Problem statement: Which lines of the records below contain the word "exact"? Report each of them in full.

Saved data entries:

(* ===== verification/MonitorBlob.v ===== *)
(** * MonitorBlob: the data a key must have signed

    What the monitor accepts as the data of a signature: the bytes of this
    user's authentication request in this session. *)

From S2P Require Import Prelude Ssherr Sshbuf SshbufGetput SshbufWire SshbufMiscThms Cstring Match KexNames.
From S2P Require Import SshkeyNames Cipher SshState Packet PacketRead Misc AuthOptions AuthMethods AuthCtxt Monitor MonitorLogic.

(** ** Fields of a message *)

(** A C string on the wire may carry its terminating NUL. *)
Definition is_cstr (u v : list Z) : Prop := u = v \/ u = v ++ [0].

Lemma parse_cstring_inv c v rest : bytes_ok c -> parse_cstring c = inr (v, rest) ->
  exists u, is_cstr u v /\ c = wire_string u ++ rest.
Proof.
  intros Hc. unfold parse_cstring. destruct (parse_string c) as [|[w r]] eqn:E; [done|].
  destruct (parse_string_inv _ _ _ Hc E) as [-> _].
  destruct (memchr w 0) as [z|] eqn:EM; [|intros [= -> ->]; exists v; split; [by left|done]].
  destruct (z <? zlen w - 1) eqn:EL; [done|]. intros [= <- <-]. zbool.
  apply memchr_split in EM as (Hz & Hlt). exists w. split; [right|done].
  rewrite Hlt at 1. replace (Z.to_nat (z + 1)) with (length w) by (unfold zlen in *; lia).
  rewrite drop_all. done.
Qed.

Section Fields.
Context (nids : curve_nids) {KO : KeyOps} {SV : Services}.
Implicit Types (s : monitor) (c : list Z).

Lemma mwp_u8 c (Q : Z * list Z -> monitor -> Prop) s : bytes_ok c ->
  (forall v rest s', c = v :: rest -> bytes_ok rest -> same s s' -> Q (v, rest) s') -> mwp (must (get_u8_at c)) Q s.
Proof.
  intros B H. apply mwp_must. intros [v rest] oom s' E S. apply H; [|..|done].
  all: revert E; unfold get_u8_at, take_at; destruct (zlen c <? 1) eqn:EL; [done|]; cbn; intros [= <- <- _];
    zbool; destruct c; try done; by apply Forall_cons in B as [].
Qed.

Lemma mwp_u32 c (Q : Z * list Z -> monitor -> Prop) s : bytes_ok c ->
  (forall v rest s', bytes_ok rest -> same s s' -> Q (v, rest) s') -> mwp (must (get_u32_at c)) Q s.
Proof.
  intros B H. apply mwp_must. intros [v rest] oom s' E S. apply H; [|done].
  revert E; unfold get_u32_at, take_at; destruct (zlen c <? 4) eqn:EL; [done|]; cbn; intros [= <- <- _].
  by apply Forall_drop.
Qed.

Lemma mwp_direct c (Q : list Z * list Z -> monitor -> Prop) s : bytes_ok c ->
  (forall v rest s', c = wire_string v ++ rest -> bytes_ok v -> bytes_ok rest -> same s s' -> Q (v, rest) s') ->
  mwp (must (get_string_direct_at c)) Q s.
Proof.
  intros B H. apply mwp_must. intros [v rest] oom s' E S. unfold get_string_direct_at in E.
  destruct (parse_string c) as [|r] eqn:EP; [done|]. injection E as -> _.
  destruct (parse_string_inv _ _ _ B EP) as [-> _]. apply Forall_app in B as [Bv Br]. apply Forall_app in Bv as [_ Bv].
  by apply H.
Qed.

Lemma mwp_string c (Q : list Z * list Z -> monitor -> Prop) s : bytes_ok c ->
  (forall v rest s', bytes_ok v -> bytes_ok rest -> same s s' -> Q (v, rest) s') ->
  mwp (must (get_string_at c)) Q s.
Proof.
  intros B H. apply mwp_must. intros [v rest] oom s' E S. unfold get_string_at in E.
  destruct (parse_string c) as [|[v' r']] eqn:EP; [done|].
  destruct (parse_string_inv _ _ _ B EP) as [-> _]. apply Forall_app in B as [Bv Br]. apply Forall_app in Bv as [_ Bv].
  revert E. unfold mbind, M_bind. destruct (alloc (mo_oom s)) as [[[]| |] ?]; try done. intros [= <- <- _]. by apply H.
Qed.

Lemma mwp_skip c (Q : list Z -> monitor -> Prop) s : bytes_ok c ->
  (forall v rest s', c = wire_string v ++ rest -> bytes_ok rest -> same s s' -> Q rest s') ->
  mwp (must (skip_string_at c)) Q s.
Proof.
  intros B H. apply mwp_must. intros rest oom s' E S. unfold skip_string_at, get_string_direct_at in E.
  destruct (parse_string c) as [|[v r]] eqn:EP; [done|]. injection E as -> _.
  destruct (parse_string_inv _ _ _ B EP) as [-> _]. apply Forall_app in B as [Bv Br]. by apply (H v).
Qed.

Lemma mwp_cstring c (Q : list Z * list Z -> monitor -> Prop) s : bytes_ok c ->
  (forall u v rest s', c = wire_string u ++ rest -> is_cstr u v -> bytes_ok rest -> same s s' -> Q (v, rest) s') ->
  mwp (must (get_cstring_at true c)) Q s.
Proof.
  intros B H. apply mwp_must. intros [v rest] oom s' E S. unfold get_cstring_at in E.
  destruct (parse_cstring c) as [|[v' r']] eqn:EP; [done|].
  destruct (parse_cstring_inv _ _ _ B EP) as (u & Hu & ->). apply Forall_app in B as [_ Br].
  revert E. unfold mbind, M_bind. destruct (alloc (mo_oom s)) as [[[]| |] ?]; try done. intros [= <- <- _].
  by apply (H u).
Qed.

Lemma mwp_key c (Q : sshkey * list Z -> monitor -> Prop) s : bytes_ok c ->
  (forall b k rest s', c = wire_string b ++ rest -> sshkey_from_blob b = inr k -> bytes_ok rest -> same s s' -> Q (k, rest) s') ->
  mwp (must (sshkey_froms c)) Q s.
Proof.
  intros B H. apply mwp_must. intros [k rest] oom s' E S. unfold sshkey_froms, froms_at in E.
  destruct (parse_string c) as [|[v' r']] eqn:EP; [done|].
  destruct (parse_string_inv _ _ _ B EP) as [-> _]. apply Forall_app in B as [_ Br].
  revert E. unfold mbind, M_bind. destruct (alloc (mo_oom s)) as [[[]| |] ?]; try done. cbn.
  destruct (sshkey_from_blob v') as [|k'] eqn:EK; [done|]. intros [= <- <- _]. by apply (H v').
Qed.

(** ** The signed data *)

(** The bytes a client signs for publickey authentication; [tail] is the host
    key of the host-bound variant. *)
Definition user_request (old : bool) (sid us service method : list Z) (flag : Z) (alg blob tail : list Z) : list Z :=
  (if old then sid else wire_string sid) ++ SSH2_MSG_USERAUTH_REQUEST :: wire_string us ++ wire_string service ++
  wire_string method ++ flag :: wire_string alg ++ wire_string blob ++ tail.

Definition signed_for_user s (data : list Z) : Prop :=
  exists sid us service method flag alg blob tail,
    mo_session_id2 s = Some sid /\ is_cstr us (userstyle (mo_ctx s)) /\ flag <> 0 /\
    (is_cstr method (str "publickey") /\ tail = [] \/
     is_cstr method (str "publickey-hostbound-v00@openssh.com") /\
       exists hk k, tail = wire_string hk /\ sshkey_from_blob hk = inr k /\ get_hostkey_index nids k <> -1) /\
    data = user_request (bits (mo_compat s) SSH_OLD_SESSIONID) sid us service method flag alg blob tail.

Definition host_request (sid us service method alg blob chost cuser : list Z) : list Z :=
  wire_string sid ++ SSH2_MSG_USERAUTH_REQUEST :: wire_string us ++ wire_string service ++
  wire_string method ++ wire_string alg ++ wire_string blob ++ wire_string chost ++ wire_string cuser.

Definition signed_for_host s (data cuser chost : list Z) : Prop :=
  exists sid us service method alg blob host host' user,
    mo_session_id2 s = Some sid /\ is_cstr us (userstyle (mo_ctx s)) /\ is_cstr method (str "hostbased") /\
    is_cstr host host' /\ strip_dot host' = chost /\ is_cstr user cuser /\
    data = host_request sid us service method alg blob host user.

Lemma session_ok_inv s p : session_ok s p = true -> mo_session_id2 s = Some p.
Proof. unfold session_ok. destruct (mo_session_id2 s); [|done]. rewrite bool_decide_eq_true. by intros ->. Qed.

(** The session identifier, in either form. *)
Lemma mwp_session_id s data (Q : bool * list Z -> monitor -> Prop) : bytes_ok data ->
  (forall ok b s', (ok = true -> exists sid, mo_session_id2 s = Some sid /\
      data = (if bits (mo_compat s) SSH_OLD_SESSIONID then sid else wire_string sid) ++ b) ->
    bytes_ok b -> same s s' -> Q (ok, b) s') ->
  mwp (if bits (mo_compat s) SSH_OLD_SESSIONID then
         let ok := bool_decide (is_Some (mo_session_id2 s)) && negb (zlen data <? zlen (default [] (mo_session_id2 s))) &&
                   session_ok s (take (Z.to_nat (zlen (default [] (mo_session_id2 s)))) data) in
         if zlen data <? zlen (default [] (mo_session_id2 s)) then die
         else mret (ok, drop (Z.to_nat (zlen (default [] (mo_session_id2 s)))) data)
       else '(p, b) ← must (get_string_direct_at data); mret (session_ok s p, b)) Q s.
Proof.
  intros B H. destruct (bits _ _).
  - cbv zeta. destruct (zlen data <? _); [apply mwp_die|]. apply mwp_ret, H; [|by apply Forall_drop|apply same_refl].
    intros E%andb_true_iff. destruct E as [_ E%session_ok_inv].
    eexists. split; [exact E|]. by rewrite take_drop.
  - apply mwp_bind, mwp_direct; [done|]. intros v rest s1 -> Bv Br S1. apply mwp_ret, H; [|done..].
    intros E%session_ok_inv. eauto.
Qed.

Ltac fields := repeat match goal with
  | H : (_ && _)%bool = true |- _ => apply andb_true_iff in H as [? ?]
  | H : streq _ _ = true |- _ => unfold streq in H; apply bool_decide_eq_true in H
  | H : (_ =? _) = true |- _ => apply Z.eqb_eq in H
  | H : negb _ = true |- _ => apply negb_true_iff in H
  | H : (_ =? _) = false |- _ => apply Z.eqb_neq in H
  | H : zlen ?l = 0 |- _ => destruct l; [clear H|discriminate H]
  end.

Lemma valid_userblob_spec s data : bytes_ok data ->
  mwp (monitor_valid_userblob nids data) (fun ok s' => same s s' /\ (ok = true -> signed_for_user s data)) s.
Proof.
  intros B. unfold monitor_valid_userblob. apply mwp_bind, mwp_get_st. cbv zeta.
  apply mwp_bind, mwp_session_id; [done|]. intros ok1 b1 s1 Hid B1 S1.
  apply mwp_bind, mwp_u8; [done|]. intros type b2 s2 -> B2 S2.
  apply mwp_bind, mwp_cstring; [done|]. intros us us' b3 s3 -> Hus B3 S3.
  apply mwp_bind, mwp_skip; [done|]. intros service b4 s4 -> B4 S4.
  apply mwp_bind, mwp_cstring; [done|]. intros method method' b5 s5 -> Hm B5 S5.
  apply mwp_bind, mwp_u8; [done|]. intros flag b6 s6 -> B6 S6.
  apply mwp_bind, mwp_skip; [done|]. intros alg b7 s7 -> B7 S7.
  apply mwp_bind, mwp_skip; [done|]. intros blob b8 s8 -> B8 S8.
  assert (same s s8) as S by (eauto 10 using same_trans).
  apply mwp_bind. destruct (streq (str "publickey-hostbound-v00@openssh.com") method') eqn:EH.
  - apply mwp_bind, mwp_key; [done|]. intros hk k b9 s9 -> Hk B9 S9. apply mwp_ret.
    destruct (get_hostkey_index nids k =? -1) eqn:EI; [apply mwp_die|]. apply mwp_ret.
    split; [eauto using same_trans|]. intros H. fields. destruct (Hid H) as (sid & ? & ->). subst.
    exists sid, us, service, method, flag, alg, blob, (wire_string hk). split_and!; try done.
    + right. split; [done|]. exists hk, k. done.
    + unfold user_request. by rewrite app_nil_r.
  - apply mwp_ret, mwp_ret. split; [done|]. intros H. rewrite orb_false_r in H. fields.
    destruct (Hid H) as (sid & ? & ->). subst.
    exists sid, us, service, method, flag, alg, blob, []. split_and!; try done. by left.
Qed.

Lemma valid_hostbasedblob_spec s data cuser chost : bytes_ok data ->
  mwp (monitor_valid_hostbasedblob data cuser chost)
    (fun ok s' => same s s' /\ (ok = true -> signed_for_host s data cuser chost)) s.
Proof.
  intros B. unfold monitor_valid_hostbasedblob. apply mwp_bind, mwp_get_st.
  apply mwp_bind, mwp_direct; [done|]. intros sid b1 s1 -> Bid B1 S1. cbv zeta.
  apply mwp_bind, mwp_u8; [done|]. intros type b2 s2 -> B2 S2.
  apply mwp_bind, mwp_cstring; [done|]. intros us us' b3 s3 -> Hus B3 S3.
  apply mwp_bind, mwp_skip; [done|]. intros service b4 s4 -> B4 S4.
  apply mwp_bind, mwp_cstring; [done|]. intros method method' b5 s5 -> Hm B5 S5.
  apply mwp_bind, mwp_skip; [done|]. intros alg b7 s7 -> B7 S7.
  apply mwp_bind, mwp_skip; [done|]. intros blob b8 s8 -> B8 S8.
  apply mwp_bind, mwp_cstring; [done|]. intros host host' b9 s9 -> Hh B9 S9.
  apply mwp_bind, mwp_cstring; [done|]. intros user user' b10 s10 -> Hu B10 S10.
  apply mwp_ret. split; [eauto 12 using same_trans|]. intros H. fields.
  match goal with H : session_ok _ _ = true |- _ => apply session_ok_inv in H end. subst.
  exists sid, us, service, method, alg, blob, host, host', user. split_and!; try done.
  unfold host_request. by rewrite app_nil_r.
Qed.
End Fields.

--

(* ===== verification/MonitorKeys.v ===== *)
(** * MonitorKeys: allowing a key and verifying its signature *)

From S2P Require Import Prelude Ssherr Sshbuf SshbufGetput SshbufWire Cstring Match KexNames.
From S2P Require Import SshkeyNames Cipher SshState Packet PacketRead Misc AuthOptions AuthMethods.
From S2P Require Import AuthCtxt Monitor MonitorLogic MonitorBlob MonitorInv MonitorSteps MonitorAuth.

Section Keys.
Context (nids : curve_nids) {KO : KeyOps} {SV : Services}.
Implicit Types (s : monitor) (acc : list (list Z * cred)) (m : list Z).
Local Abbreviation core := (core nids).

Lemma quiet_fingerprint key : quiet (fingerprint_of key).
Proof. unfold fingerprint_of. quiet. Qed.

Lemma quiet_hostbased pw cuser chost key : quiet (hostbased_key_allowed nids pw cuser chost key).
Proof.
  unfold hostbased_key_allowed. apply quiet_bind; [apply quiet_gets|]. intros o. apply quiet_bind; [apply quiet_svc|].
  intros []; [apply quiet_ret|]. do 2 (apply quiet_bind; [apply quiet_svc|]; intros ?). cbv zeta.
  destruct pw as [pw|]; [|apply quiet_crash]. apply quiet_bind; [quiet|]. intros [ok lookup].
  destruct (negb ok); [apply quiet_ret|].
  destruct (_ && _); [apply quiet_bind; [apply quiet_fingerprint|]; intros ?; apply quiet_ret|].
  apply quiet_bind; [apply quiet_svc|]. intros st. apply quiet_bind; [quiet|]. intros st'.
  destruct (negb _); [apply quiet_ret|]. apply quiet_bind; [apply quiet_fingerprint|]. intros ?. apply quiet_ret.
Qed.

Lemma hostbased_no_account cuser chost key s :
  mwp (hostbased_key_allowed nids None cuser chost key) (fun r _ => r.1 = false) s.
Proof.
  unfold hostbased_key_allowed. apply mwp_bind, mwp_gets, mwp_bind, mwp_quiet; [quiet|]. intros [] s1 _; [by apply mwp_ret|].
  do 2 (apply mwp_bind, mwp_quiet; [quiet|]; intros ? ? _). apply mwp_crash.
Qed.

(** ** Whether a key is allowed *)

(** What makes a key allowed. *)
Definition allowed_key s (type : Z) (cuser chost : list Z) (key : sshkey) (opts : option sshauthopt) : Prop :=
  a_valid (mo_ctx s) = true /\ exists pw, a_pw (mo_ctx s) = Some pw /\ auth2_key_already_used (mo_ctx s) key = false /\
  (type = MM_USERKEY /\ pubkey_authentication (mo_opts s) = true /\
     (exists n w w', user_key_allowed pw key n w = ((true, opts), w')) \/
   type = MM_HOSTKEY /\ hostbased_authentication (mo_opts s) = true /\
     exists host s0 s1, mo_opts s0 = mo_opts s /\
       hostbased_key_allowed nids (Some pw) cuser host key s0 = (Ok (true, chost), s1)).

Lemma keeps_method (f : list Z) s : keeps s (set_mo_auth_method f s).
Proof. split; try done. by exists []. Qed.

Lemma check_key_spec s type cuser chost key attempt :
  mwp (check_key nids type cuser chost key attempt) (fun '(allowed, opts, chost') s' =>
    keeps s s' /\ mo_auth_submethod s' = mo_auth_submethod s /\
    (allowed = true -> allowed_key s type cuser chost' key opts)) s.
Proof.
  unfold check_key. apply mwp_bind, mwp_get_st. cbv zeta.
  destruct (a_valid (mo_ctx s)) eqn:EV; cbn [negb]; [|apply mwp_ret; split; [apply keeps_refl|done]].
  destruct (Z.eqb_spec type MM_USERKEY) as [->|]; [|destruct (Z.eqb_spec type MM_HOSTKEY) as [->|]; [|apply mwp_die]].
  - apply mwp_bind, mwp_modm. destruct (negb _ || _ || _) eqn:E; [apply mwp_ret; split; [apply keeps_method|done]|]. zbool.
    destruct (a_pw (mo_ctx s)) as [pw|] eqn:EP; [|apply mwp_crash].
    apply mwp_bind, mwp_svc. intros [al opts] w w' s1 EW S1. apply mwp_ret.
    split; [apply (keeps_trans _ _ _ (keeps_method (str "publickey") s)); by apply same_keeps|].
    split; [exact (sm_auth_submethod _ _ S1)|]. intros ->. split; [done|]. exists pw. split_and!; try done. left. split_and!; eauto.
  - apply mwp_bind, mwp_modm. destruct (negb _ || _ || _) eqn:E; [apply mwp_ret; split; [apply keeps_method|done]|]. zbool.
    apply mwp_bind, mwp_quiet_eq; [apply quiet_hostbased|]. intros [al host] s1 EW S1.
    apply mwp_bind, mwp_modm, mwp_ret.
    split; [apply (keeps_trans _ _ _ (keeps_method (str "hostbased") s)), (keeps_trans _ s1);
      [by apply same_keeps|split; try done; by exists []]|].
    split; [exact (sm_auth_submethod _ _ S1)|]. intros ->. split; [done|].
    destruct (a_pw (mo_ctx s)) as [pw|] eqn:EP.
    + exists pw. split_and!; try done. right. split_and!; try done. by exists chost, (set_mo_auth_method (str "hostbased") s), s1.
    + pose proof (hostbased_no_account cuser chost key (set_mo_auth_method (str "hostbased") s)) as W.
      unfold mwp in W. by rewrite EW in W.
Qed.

Output:
    eexists. split; [exact E|]. by rewrite take_drop.
    split; [exact (sm_auth_submethod _ _ S1)|]. intros ->. split; [done|]. exists pw. split_and!; try done. left. split_and!; eauto.
    split; [exact (sm_auth_submethod _ _ S1)|]. intros ->. split; [done|].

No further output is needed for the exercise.